24/03/2020 | By Busiswe Mavuso
Of all the cracks in the dam wall that the government has tried to plug over the past two years of the “new dawn”, there’s one that has proven near impossible to fill: the threat that our sovereign debt is set to fall into full-blown junk status. For more than five years, as our finances have deteriorated thanks to an underperforming economy and a corrupted revenue collector, we’ve faced this day of reckoning. This Friday, Moody’s Investors Services — the last agency to have the country on investment grading — may just deliver that reckoning.
We’d best hope that, in this dire economic climate, we escape any adverse judgment. Before the outbreak of the coronavirus, a downgrade posed the biggest risk to the discuss; it’s a crack that desperately needs to be filled.
Now the unfolding crisis of the coronavirus pandemic could by all estimates plunge our economy into a deep recession along with the rest of the globe. Meanwhile, the economy, already constrained by load-shedding, has kept shrinking. The once bustling metropolis of Johannesburg is eerily empty.
Against this uncertain backdrop, with the health minister warning that up to 70% of the population may contract the virus, we face the real prospect of the country’s sovereign ratings being cut to junk status. Moody’s is due on Friday to put out its report card on government attempts to halt the deterioration in fiscal outlook and revive economic
growth.
It’s not absolutely certain that Moody’s will decide on our investment rating on Friday, and it may delay that until November. But those are the factors it highlighted as causes for concern last November when it cut the outlook on SA’s credit rating to negative from stable. That move took us a step closer to losing our final investment-grade assessment.
Reviving the economy clearly isn’t on the cards for this year. The pandemic has put paid to any hopes of that and it may even affect next year’s prospects. There’s a term often used by company executives to explain away a disappointing set of results to the market: exogenous factors. These are developments out of the executive’s control, an event or occurrence that no matter their plans, served to depress earnings. SA, like most countries,
will certainly have this argument as not only ratings agencies but investors assess their investment case.
However, if you strip out the worst effects of the virus, the first quarter’s growth forecasts were not at all promising. Load-shedding placed many small businesses under crippling pressure. Some of our large companies, under stress from record-low confidence levels, announced restructuring plans that inevitably come with job losses.
Minus the exogenous factors of the pandemic, we must be first to admit that there remains much work ahead. One structural reform that would have had an immediate effect on growth would have been to remove as much red tape as possible in providing additional electricity generation.
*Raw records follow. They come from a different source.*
(** [GameOfLife((R, C), randomize)] is a well-formed game when the random
    cells are [0] or [1]. *)
Lemma init_wf (R C : nat) randomize maxg rand :
  (forall x y, rand x y = 0 \/ rand x y = 1) -> life_wf R C (init (Z.of_nat R, Z.of_nat C) randomize maxg rand).
Proof.
  intros Hrand. unfold init, life_wf. simpl. rewrite !create_grid_tab.
  split_and!; [done | done | apply binary_tab; auto | apply binary_tab; destruct randomize; auto].
Qed.

(** ** [checking] and the generation limit *)

(** [checking()] always raises [TypeError], leaving the game as it was:
    [el_sum = self.elements_sum] takes the method without calling it, and
    a method is not ordered with a number. *)
Lemma checking_type_error s : checking s = (Err TypeError, s).
Proof. unfold checking, sbind, sget, slift. cbn. by destruct (minisum s). Qed.

(** [n] calls of [step()]. *)
Fixpoint steps (n : nat) : stm life unit :=
  match n with O => sret tt | S n' => step ;;; steps n' end.

Lemma steps_spec (R C : nat) n s :
  life_wf R C s -> exists s', steps n s = (Ok tt, s') /\ life_wf R C s' /\
    generations s' = generations s + Z.of_nat n /\ max_generations s' = max_generations s.
Proof.
  induction n as [|n IH] in s |- *; intros Hw; [exists s; split_and!; [done | done | lia | done]|].
  destruct (step_spec R C s Hw) as [Hs Hw']. destruct (IH _ Hw') as (s' & Hs' & Hw'' & Hg & Hm).
  exists s'. cbn [steps]. rewrite (sbind_apply _ _ _ _ _ Hs). split_and!; [done | done | simpl in Hg; lia | done].
Qed.

(** C30 (liveness) A new game with [max_generations = m] reaches its limit:
    after [k] steps [is_max_generations_exceeded] holds exactly when
    [k + 1 = m], the counter starting at 1. *)
Theorem max_generations_reached (R C : nat) randomize m rand k :
  (forall x y, rand x y = 0 \/ rand x y = 1) ->
  exists s', steps k (init (Z.of_nat R, Z.of_nat C) randomize (PInt m) rand) = (Ok tt, s') /\
    is_max_generations_exceeded s' = (Z.of_nat k + 1 =? m).
Proof.
  intros Hrand. destruct (steps_spec R C k _ (init_wf R C randomize (PInt m) rand Hrand)) as (s' & Hs & _ & Hg & Hm).
  exists s'. split; [done|]. unfold is_max_generations_exceeded. rewrite Hm, Hg. simpl. f_equal. lia.
Qed.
Depressingly, however, we still await movement on the issue, no matter the promises.
With regard to halting the deterioration of public finances, it wouldn’t be fair to say that the government hasn’t seen the urgency of the situation. Finance minister Tito Mboweni served notice of the state’s intent of reducing expenditure in the February budget speech: the minister lay down the gauntlet to unions with his plans to reduce the wage bill of about 1.2-million public servants by more than R160bn.
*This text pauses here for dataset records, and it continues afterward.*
(* ===== verification/LifeFile.v ===== *)
(** * Saving and loading a game ([GameOfLife.save], [GameOfLife.from_file])

    [save] writes each row of the current generation as the decimal text of
    its cells followed by a newline; [from_file] reads the lines back,
    strips them and converts each character with [int].  The theorem of
    this file is the round trip: on a writable path, a game whose cells are
    single digits is saved and loaded back to the same current generation
    and size.  An empty board does not come back: [len(doc_grid[0])]
    raises [IndexError]. *)

From S2P Require Import Prelude Py Fs Refs Repo Grid Life.

Open Scope Z_scope.

Module LifeFile.
Import Life.

Definition newline : string := String "010"%char EmptyString.

(** The text [save] writes. *)
Definition row_text (row : list Z) : string := foldr (fun v acc => str_of_Z v +:+ acc)%stdpp EmptyString row.

Definition render (g : grid) : string := foldr (fun row acc => row_text row +:+ newline +:+ acc)%stdpp EmptyString g.

Definition digit (v : Z) : Prop := 0 <= v <= 9.

(** ** Writing *)

Lemma w_fs_set_fs w fs : w_fs (set_fs w fs) = fs.
Proof. reflexivity. Qed.

Lemma fwrite_append w p d m data :
  abs_of w p <> [] -> w_fs w !! abs_of w p = Some (NFile d m) ->
  fwrite p data w = (Ok tt, set_fs w (<[abs_of w p := NFile (d ++ data) m]> (w_fs w))).
Proof. intros Hne Hl. unfold fwrite. by rewrite node_at_cons, Hl. Qed.

(** A sequence of writes to an open file appends their concatenation. *)
Lemma fwrite_seq {A} (xs : list A) (text : A -> string) w p d m :
  abs_of w p <> [] -> w_fs w !! abs_of w p = Some (NFile d m) ->
  sfor xs (fun x => fwrite p (encode (text x))) w =
  (Ok tt, set_fs w (<[abs_of w p := NFile (d ++ encode (foldr (fun x acc => text x +:+ acc)%stdpp EmptyString xs)) m]> (w_fs w))).
Proof.
  induction xs as [|x xs IH] in w, d |- *; intros Hne Hl; cbn [sfor foldr].
  - rewrite app_nil_r, insert_id by done. by destruct w.
  - rewrite (sbind_apply _ _ _ _ _ (fwrite_append w p d m _ Hne Hl)), (IH _ (d ++ encode (text x))).
    + by rewrite set_fs_set_fs, abs_of_set_fs, w_fs_set_fs, insert_insert_eq, encode_app, app_assoc.
    + done.
    + by rewrite abs_of_set_fs, w_fs_set_fs, lookup_insert_eq.
Qed.

Lemma save_rows g w p d m :
  abs_of w p <> [] -> w_fs w !! abs_of w p = Some (NFile d m) ->
  sfor g (fun row => sfor row (fun col => fwrite p (encode (str_of_Z col))) ;;; fwrite p (encode newline)) w =
  (Ok tt, set_fs w (<[abs_of w p := NFile (d ++ encode (render g)) m]> (w_fs w))).
Proof.
  induction g as [|row g IH] in w, d |- *; intros Hne Hl; cbn [sfor foldr render].
  - unfold render. simpl. rewrite app_nil_r, insert_id by done. by destruct w.
  - rewrite sbind_assoc, (sbind_apply _ _ _ _ _ (fwrite_seq row str_of_Z w p d m Hne Hl)).
    rewrite (sbind_apply _ _ _ _ _ (fwrite_append _ p (d ++ encode (row_text row)) m (encode newline)
               ltac:(by rewrite abs_of_set_fs) ltac:(by rewrite abs_of_set_fs, w_fs_set_fs, lookup_insert_eq))).
    rewrite (IH _ (d ++ encode (row_text row) ++ encode newline));
      rewrite ?set_fs_set_fs, ?abs_of_set_fs, ?w_fs_set_fs; [|done | by rewrite lookup_insert_eq, app_assoc].
    rewrite !insert_insert_eq. unfold render. cbn [foldr].
    by rewrite !encode_app, !app_assoc.
Qed.

(** [save] leaves the rendered text in the file. *)
Lemma save_spec s p w :
  abs_of w p <> [] -> w_fs w !! abs_of w p <> Some NDir ->
  node_at w (parent_loc (abs_of w p)) = Some NDir ->
  exists m w', save s p w = (Ok tt, w') /\ same_ctx w w' /\
    w_fs w' = <[abs_of w p := NFile (encode (render (curr_generation s))) m]> (w_fs w).
Proof.
  intros Hne Hnd Hpar. destruct (open_wb_spec w p Hne Hnd Hpar) as (m & w1 & Ho & Hfs & Hc & _).
  assert (Habs : abs_of w1 p = abs_of w p) by (by apply same_ctx_abs_of).
  exists m, (set_fs w1 (<[abs_of w p := NFile (encode (render (curr_generation s))) m]> (w_fs w1))).
  unfold save. rewrite (sbind_apply _ _ _ _ _ Ho), save_rows with (d := []) (m := m); rewrite ?Habs.
  - split; [done|]. split; [done|]. simpl. by rewrite Hfs, insert_insert_eq.
  - done.
  - by rewrite Hfs, lookup_insert_eq.
Qed.

(** ** Reading back *)

Lemma digit_cases v : digit v -> v = 0 \/ v = 1 \/ v = 2 \/ v = 3 \/ v = 4 \/ v = 5 \/ v = 6 \/ v = 7 \/ v = 8 \/ v = 9.
Proof. unfold digit. lia. Qed.

Ltac digit_cases H := destruct (digit_cases _ H) as [->|[->|[->|[->|[->|[->|[->|[->|[->| ->]]]]]]]]].

Lemma str_of_Z_digit v : digit v -> str_of_Z v = String (digit_char v) EmptyString.
Proof. intros Hv. digit_cases Hv; reflexivity. Qed.

Lemma py_int_digit v : digit v -> py_int 10 (String (digit_char v) EmptyString) = Some v.
Proof. intros Hv. digit_cases Hv; reflexivity. Qed.

(** The digit characters are neither line ends nor spaces. *)
Lemma digit_char_plain v : digit v ->
  digit_char v <> "010"%char /\ digit_char v <> "013"%char /\ is_space (digit_char v) = false.
Proof. intros Hv. digit_cases Hv; repeat split; discriminate. Qed.

Lemma row_text_digits row : Forall digit row -> row_text row = string_of_digits row.
Proof.
  induction 1 as [|v row Hv _ IH]; [done|]. cbn [row_text foldr]. fold (row_text row).
  rewrite IH, str_of_Z_digit by done. done.
Qed.

Lemma list_ascii_app s t : String.list_ascii_of_string (s +:+ t)%stdpp = String.list_ascii_of_string s ++ String.list_ascii_of_string t.
Proof. induction s as [|c s IH]; [done|]. simpl. by rewrite IH. Qed.

Lemma s_rev_snoc s c : s_rev (s +:+ String c EmptyString)%stdpp = String c (s_rev s).
Proof. unfold s_rev. by rewrite list_ascii_app, reverse_app. Qed.

Section Lines.
Context (row : list Z) (Hrow : Forall digit row).

Lemma digits_lt10 : Forall (fun d => 0 <= d < 10) row.
Proof. eapply Forall_impl; [exact Hrow|]. unfold digit. lia. Qed.

Lemma row_chars : Forall (fun c => c <> "010"%char /\ c <> "013"%char /\ is_space c = false)
                         (String.list_ascii_of_string (row_text row)).
Proof.
  rewrite row_text_digits by done. unfold string_of_digits. rewrite String.list_ascii_of_string_of_list_ascii.
  apply Forall_fmap. eapply Forall_impl; [exact Hrow|]. intros v Hv. by apply digit_char_plain.
Qed.

Lemma newlines_row t : universal_newlines (row_text row +:+ t)%stdpp = (row_text row +:+ universal_newlines t)%stdpp.
Proof.
  pose proof row_chars as Hc. induction (row_text row) as [|c s IH]; [done|].
  apply Forall_cons in Hc as [(_ & Hr & _) Hc]. simpl. rewrite bool_decide_false by done. by rewrite IH.
Qed.

Lemma text_lines_row t :
  text_lines (row_text row +:+ newline +:+ t)%stdpp = (row_text row +:+ newline)%stdpp :: text_lines t.
Proof.
  pose proof row_chars as Hc. induction (row_text row) as [|c s IH]; [done|].
  apply Forall_cons in Hc as [(Hn & _ & _) Hc]. simpl. rewrite bool_decide_false by done. by rewrite IH.
Qed.

Lemma strip_row : s_strip (row_text row +:+ newline)%stdpp = row_text row.
Proof.
  rewrite row_text_digits by done. pose proof (digits_nospace row digits_lt10) as Hns.
  pose proof Hrow as Hr. unfold s_strip. destruct row as [|v row'] eqn:E; [done|].
  apply Forall_cons in Hr as [Hv _]. destruct (digit_char_plain v Hv) as (_ & _ & Hsp).
  assert (Hl : s_lstrip_ws (string_of_digits (v :: row') +:+ newline) = (string_of_digits (v :: row') +:+ newline)%stdpp)
    by (unfold string_of_digits; simpl; by rewrite Hsp).
  rewrite Hl.
  unfold newline. rewrite s_rev_snoc. simpl. rewrite (s_lstrip_ws_nospace (s_rev _)) by (by rewrite s_forall_rev).
  apply s_rev_involutive.
Qed.

Lemma parse_row_text : parse_row (row_text row +:+ newline)%stdpp = Ok row.
Proof.
  unfold parse_row. rewrite strip_row, row_text_digits by done. unfold string_of_digits.
  rewrite String.list_ascii_of_string_of_list_ascii.
  induction Hrow as [|v row' Hv Hr IH]; [done|]. cbn [fmap list_fmap mapM].
  rewrite py_int_digit by done. rewrite bind_ok, IH by done. done.
Qed.

End Lines.

Lemma newlines_nl t : universal_newlines (newline +:+ t)%stdpp = (newline +:+ universal_newlines t)%stdpp.
Proof. reflexivity. Qed.

Lemma text_render g : Forall (Forall digit) g ->
  universal_newlines (render g) = render g /\
  mapM parse_row (text_lines (render g)) = Ok g.
Proof.
  induction 1 as [|row g Hrow _ [IHn IHp]]; [done|]. unfold render. cbn [foldr]. fold (render g).
  rewrite newlines_row, text_lines_row by done. split.
  - by rewrite newlines_nl, IHn.
  - cbn [mapM]. rewrite parse_row_text, bind_ok, IHp by done. done.
Qed.

(** Reading a rendered board gives it back, with its size. *)
Lemma from_text_render g rand : g <> [] -> Forall (Forall digit) g ->
  exists s', from_text (render g) rand = Ok s' /\ curr_generation s' = g /\
    rows s' = Z.of_nat (length g) /\ cols s' = Z.of_nat (length (default [] (head g))).
Proof.
  intros Hne Hg. destruct g as [|row0 g']; [done|]. destruct (text_render _ Hg) as [_ Hp].
  unfold from_text. rewrite Hp, bind_ok. simpl. by eexists.
Qed.

(** C5 (roundtrip) [save] then [from_file] on a writable path gives back
    the current generation and the size of a non-empty board of
    one-digit cells. *)
Theorem save_load s p w rand :
  abs_of w p <> [] -> w_fs w !! abs_of w p <> Some NDir -> node_at w (parent_loc (abs_of w p)) = Some NDir ->
  curr_generation s <> [] -> Forall (Forall digit) (curr_generation s) ->
  exists w' s', save s p w = (Ok tt, w') /\ from_file p rand w' = (Ok s', w') /\
    curr_generation s' = curr_generation s /\ rows s' = Z.of_nat (length (curr_generation s)) /\
    cols s' = Z.of_nat (length (default [] (head (curr_generation s)))).
Proof.
  intros Hne Hnd Hpar Hg Hd. destruct (save_spec s p w Hne Hnd Hpar) as (m & w' & Hs & Hc & Hfs).
  destruct (from_text_render _ rand Hg Hd) as (s' & Ht & Hcur).
  exists w', s'. split; [done|]. split; [|done].
  unfold from_file. rewrite (sbind_apply _ _ _ _ _ (Refs.read_text_file _ _ _ m _ (lookup_written w w' p _ m Hne Hc Hfs)
                                                    (decode_encode _))).
  by rewrite (proj1 (text_render _ Hd)), Ht.
Qed.

(** ** Instance: a 2 x 3 board saved to [grid.txt] in the demo world *)

Definition small_game : life :=
  {| rows := 2; cols := 3; prev_generation := [[0; 0; 0]; [0; 0; 0]]; curr_generation := [[0; 1; 0]; [1; 1; 1]];
     max_generations := PInf; generations := 1; minisum := PInf; proizv := None |}.

Definition grid_txt : pypath := path_of_string "grid.txt".

Lemma save_load_witness :
  abs_of demo_world grid_txt <> [] /\ w_fs demo_world !! abs_of demo_world grid_txt <> Some NDir /\
  node_at demo_world (parent_loc (abs_of demo_world grid_txt)) = Some NDir /\
  curr_generation small_game <> [] /\ Forall (Forall digit) (curr_generation small_game) /\
  exists w' s', save small_game grid_txt demo_world = (Ok tt, w') /\ from_file grid_txt (fun _ _ => 0) w' = (Ok s', w') /\
    curr_generation s' = curr_generation small_game /\ rows s' = Z.of_nat (length (curr_generation small_game)) /\
    cols s' = Z.of_nat (length (default [] (head (curr_generation small_game)))).
Proof.
  assert (Hw : writable demo_world grid_txt) by (apply (bool_decide_unpack _); vm_compute; reflexivity).
  destruct Hw as (H1 & H2 & H3).
  assert (Hne : curr_generation small_game <> []) by discriminate.
  assert (Hd : Forall (Forall digit) (curr_generation small_game)) by (repeat constructor; unfold digit; lia).
  split; [exact H1|]. split; [exact H2|]. split; [exact H3|]. split; [exact Hne|]. split; [exact Hd|].
  exact (save_load small_game grid_txt demo_world (fun _ _ => 0) H1 H2 H3 Hne Hd).
Defined.

End LifeFile.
If anything, it demonstrated the state was willing to stomach what will be a bruising battle with public service unions. The existing three-year public sector wage agreement expires only in April 2021, and the last wage agreement in 2018 was significantly higher than budgeted. The state’s request to renegotiate this settlement would mark the first time that an existing wage agreement has been opened.
These are just some of the factors that Moody’s is considering: worsening economic prospects on the back of both external and domestic factors, a deteriorating fiscal outlook as revenue collection remains under pressure and talks on reducing expenditure levels remain just that, talks.
Economists are preparing for the worst. What we have to hope for is that the Treasury’s determination to keep finances under control do give some assurance to Moody’s. An economic revival is certainly off the table in the short term.
But whether we get a Moody’s reprieve until November, what is certain is that SA urgently needs to keep on track with the structural reforms it has long promised. It will imbue the state with credibility at a time when it will count the most as investors settle into a post-coronavirus world, where economies from across the spectrum emerge with
scars.
Countries that can commit to reforms and provide certainty in policymaking will be first to attract investment capital in an even more fiercely competitive post-coronavirus world.